Pendidikan dari waktu ke waktu menemukan pola-pola yang baru. Banyak dinamika yang memang terjadi dalam kehidupan dari waktu ke waktu.
Pendidikan yang kemudian mengejawantah dalam diri sekolah formal, dulu menjadi satu-satunya tujuan orangtua untuk membekali masa depan anak-anaknya.
Kini memang dinamika lain banyak bermunculan. Memang tidak ada konsep pendidikan yang paling benar dan sempurna. Ada banyak juga hal di lapangan yang tidak ideal yang kemudian melahirkan gagasan-gagasan kebaruan dan akhirnya bermuara pada gagasan baru yang lebih inovati di dalam dunia pendidikan.
Hari-hari ini banyak bermunculan sekolah-sekolah non formal yang memiliki konsep pendidikan berbasis komunitas. Pendiri dan pegiat pendidikan berbasis komunitas ini menangkap sejumlah keresahan-keresahan yang muncul serta dirasakan orangtua akan esensi pendidikan yang sesungguhnya.

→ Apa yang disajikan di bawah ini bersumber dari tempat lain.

Lemma digits_value_snoc ds c : StdLib.digits_value (ds ++ [c]) = StdLib.digits_value ds * 10 + (c - 48).
Proof. unfold StdLib.digits_value. by rewrite fold_left_app. Qed.

Lemma digits_value_zeros k ds : StdLib.digits_value (repeat 48 k ++ ds) = StdLib.digits_value ds.
Proof. unfold StdLib.digits_value. rewrite fold_left_app. f_equal. induction k as [|k IH]; [done|exact IH]. Qed.

Lemma digits_value_numeral ds :
  Forall (fun d => 0 <= d < 10) ds -> StdLib.digits_value (rev (map (digit base_d) ds)) = numeral 10 ds.
Proof.
  induction 1 as [|d ds Hd _ IH]; [done|]. cbn [map rev numeral]. rewrite digits_value_snoc, IH, digit_d by done. lia.
Qed.

Lemma Forall_repeat {A} (P : A -> Prop) a k : P a -> Forall P (repeat a k).
Proof. intros Ha. induction k as [|k IH]; cbn; by constructor. Qed.

Lemma digits_are_digits k ds :
  Forall (fun d => 0 <= d < 10) ds ->
  Forall (fun c => StdLib.isdigit c = true) (repeat 48 k ++ rev (map (digit base_d) ds)).
Proof.
  intros Hd. apply Forall_app. split; [by apply Forall_repeat|]. apply Forall_rev, Forall_fmap.
  eapply Forall_impl; [exact Hd|]. intros d Hr. cbn beta in Hr. apply isdigit_between. unfold compose. rewrite digit_d; lia.
Qed.

Lemma sign_of_char negative flags :
  exists sp sg, (if sign_char true negative flags =? 0 then [] else [sign_char true negative flags]) = sp ++ sg /\
    Forall (fun c => StdLib.isspace c = true) sp /\ StdLib.sign_of sg negative.
Proof.
  unfold sign_char. destruct (has flags PLUS); [|destruct (has flags SPACE)]; destruct negative; cbn [Z.eqb chr].
  - exists [], [45]. split; [done|]. split; [constructor|]. by left.
  - exists [], [43]. split; [done|]. split; [constructor|]. by right; left.
  - exists [], [45]. split; [done|]. split; [constructor|]. by left.
  - exists [32], []. split; [done|]. split; [by repeat constructor|]. by right; right.
  - exists [], [45]. split; [done|]. split; [constructor|]. by left.
  - exists [], []. split; [done|]. split; [constructor|]. by right; right.
Qed.

(** a decimal conversion of any [int], with any flags but grouping, any
    width and any precision but 0, gives a text that [atoi] reads as the
    same number. *)
Theorem format_integer_atoi v c args :
  in_s32 v -> has (flags c) GROUP = false -> precision c <> 0 ->
  exists out, format_integer (if v <? 0 then u64 (- v) else v) true (v <? 0) base_d c args = Ok (out, args) /\
    StdLib.atoi out = v.
Proof.
  intros Hv Hg Hp. unfold in_s32 in Hv. set (a := if v <? 0 then u64 (- v) else v).
  assert (a = Z.abs v) as Ea.
  { unfold a. destruct (Z.ltb_spec v 0); [rewrite u64_id by lia|]; lia. }
  destruct bases_ok as [Hb _].
  destruct (format_integer_digits 22 a true (v <? 0) base_d c args Hb) as (ds & z & Hr & Hn & Hd & _ & Hlen & _);
    [apply digits_22; [done|unfold in_u64; lia]|done|done|].
  eexists. split; [exact Hr|]. unfold around. cbn [xchar base_d]. replace (if _ && _ then 0 else 0) with 0 by (by destruct (_ && _)).
  cbn [Z.eqb app]. set (n := Z.to_nat _). change (base base_d) with 10 in *.
  destruct (sign_of_char (v <? 0) (flags c)) as (sp & sg & -> & Hsp & Hsg). specialize (Hlen Hp).
  set (lead := if has (flags c) (Z.lor MINUS ZERO) then [] else repeat 32 n).
  set (rest := if has (flags c) MINUS then repeat 32 n else []).
  assert (exists k, (if has (flags c) ZERO then repeat 48 n else []) ++ (repeat 48 z ++ rev (map (digit base_d) ds)) ++ rest
    = (repeat 48 (k + z) ++ rev (map (digit base_d) ds)) ++ rest) as (k & ->).
  { destruct (has (flags c) ZERO); [exists n|exists 0%nat; done]. by rewrite repeat_app, !app_assoc. }
  rewrite <- !app_assoc, (app_assoc lead sp), (app_assoc (repeat 48 (k + z))).
  rewrite (StdLib.atoi_ok (lead ++ sp) sg (v <? 0) (repeat 48 (k + z) ++ rev (map (digit base_d) ds)) rest).
  - rewrite digits_value_zeros, digits_value_numeral, Hn by done. destruct (Z.ltb_spec v 0); lia.
  - apply Forall_app. split; [|done]. unfold lead. destruct (has (flags c) (Z.lor MINUS ZERO)); [constructor|by apply Forall_repeat].
  - done.
  - intros E. apply (f_equal length) in E. rewrite length_app, repeat_length, length_rev, length_map in E. cbn in E. lia.
  - by apply digits_are_digits.
  - unfold rest. destruct (has (flags c) MINUS); [|done]. by destruct n.
  - rewrite digits_value_zeros, digits_value_numeral, Hn by done. unfold in_s32. destruct (Z.ltb_spec v 0); lia.
Qed.

Lemma format_integer_atoi_witness :
  exists out, format_integer 42 true true base_d (mkConversion ZERO 6 (-1) INT) [] = Ok (out, []) /\ StdLib.atoi out = -42.
Proof.
  exact (format_integer_atoi (-42) (mkConversion ZERO 6 (-1) INT) [] ltac:(unfold in_s32; lia) eq_refl ltac:(discriminate)).
Defined.

(** ** Termination *)

(** The outcomes of a parser: what is left of the format is no longer, and
    the only fault is to read an argument or a character that is not there. *)
Definition parsed {A} (format : list Z) (r : res ((list Z * A) * list arg)) : Prop :=
  match r with Ok (f, _, _) => (length f <= length format)%nat | Err e => e = Bad_access end.

Definition accessed {A} (r : res (A * list arg)) : Prop :=
  match r with Ok _ => True | Err e => e = Bad_access end.

Lemma accessed_bind {A B} (m : M (list arg) A) (k : A -> M (list arg) B) args :
  accessed (m args) -> (forall a args', m args = Ok (a, args') -> accessed (k a args')) -> accessed (bind m k args).
Proof. intros Hm Hk. unfold bind. destruct (m args) as [[a args']|e] eqn:E; [by apply Hk|exact Hm]. Qed.

Lemma parsed_bind {A B} f (m : M (list arg) (list Z * A)) (k : list Z * A -> M (list arg) (list Z * B)) args :
  parsed f (m args) -> (forall f' a args', (length f' <= length f)%nat -> parsed f' (k (f', a) args')) ->
  parsed f (bind m k args).
Proof.
  intros Hm Hk. unfold bind. destruct (m args) as [[[f' a] args']|e] eqn:E; [|exact Hm]. cbn in Hm.
  specialize (Hk f' a args' Hm). unfold parsed in *. destruct (k (f', a) args') as [[[f2 b] args2]|e2]; [lia|done].
Qed.

Lemma parse_flags_parsed f : forall flags args, parsed f (parse_flags f flags args).
Proof.
  induction f as [|c f IH]; intros flags args; [done|]. cbn [parse_flags].
  assert (forall fl, parsed (c :: f) (parse_flags f fl args)) as H.
  { intros fl. specialize (IH fl args). unfold parsed in *. destruct (parse_flags f fl args) as [[[f2 b] args2]|e2]; [cbn; lia|done]. }
  repeat match goal with |- context [if ?b then _ else _] => destruct b end; auto. cbn. lia.
Qed.

Lemma parse_number_parsed f : forall n args, parsed f (parse_number f n args).
Proof.
  induction f as [|c f IH]; intros n args; [done|]. cbn [parse_number]. destruct (StdLib.isdigit c); [|cbn; lia].
  specialize (IH (s32 (n * 10 + c - chr "0")) args). unfold parsed in *.
  destruct (parse_number f _ args) as [[[f2 b] args2]|e2]; [cbn; lia|done].
Qed.

Lemma parse_star_parsed f args :
  parsed f ((c <- peek f ;; if c =? chr "*" then w <- va_int ;; ret (tail f, w) else parse_number f 0) args).
Proof.
  destruct f as [|c f]; [done|]. cbn [peek]. mnorm. destruct (c =? chr "*"); [|apply parse_number_parsed].
  unfold va_int, va_word. destruct args as [|[] args]; cbn; try done. lia.
Qed.

Lemma parse_precision_parsed f args : parsed f (parse_precision f args).
Proof.
  destruct f as [|c f]; [done|]. unfold parse_precision. cbn [peek tail]. mnorm. destruct (c =? chr "."); [|cbn; lia].
  assert (parsed f ((c <- peek f ;; ' (format, p) <- (if c =? chr "*" then p <- va_int ;; ret (tail f, p) else parse_number f 0) ;;
    ret (format, if p <? 0 then -1 else p)) args)) as H.
  { pose proof (parse_star_parsed f args) as H. revert H. destruct f as [|c2 f]; [done|]. cbn [peek]. mnorm. intros H.
    apply parsed_bind; [exact H|]. intros. cbn. lia. }
  unfold parsed in *. destruct (bind (peek f) _ args) as [[[f2 b] args2]|e2]; [cbn; lia|done].
Qed.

Di tahun 2005-2006 saya ingat betul, mulai berdiskusi dengan seorang kawan di Sidokepung-Sidoarjo, Jawa Timur bernama Pratiwi Anjarsari yang saat ini bekerja di Universitas Petra, Surabaya. Jawa Timur mengenai gagasan-gagasan baru model pendidikan yang berbasis komunitas ini.
Saat itu dia meminjamkan sebuah buku yang berisi kesaksian sekolah dengan konsep ideal yang kami kerap diskusikan. Sekolah itu berada di Kota Yogyakarta. Sekolah Dasar Eksperimental Mangunan. Senada dengan itu, Sanggar Anak Alam bentukan Ibu Wahyaningsih dan suaminya, juga mengusung konsep pendidikan yang core-nya kurang lebih mirip, berbasis komunitas.
Saya dan beberapa kawan di komunitas menangkap sejumlah fenomena yang sama juga terhadap orangtua-orangtua Anak Berkebutuhan Khusus yang kerap mendapatkan perlakuan diskriminatif dalam hal pendidikan.
Pendidikan yang tidak rasis, pendidikan yang mengakomodir kebutuhan inidvidu, pendidikan yang memerdekakan dan bukan mengekang, pendidikan yang bukan hanya sekadar tradisi menjadi sebuah impian beberapa kawan pendidik, orangtua, dan beberapa pelayan masyarakat di pemerintahan yang memiliki hati besar untuk isu-isu pendidikan semacam ini.